→ TASK GOAL
Exact repetition, please: start with the line where "rationals; line counts, indices, vote" appears and stop after the final line of the records.

→ EXCERPTED RECORDS
(** * quipslop: broadcast renderer, state-sync client, capture sink,
    stream orchestrator and archive of rounds.

    A shallow embedding of the broadcast page script (text layout, round
    selection, vote tallies, scoreboard, round screen, logo cache,
    WebSocket handlers, capture sink), of the history view's tally, of the
    orchestrator (start-up path, chunk relay, pump, shutdown) and of the
    archive of rounds, together with the properties the specification
    states about them and further properties of the code.

    Numbers: measured widths and the width bound are finite and taken as
    rationals; line counts, indices, vote counts and times are integers. *)

From Stdlib Require Import QArith Qminmax.
From stdpp Require Import base option list sorting gmap strings.

Local Open Scope Z_scope.

(** ** JavaScript values used by the script *)

(** A JavaScript string is a sequence of UTF-16 code units. *)
Abbreviation jsstring := (list N).

(** Code units of a Rocq string literal (one per byte), for examples. *)
Fixpoint js (s : string) : jsstring :=
  match s with
  | EmptyString => []
  | String c r => Ascii.N_of_ascii c :: js r
  end.

(** [!s] and [Boolean(s)] on strings: the empty string is falsy. *)
Definition truthy (s : jsstring) : bool :=
  match s with [] => false | _ :: _ => true end.

(** [s.length] as a JavaScript number. *)
Definition jslen (s : jsstring) : Z := Z.of_nat (length s).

→ EXERCISE RESPONSE
    rationals; line counts, indices, vote counts and times are integers. *)

From Stdlib Require Import QArith Qminmax.
From stdpp Require Import base option list sorting gmap strings.

Local Open Scope Z_scope.

(** ** JavaScript values used by the script *)

(** A JavaScript string is a sequence of UTF-16 code units. *)
Abbreviation jsstring := (list N).

(** Code units of a Rocq string literal (one per byte), for examples. *)
Fixpoint js (s : string) : jsstring :=
  match s with
  | EmptyString => []
  | String c r => Ascii.N_of_ascii c :: js r
  end.

(** [!s] and [Boolean(s)] on strings: the empty string is falsy. *)
Definition truthy (s : jsstring) : bool :=
  match s with [] => false | _ :: _ => true end.

(** [s.length] as a JavaScript number. *)
Definition jslen (s : jsstring) : Z := Z.of_nat (length s).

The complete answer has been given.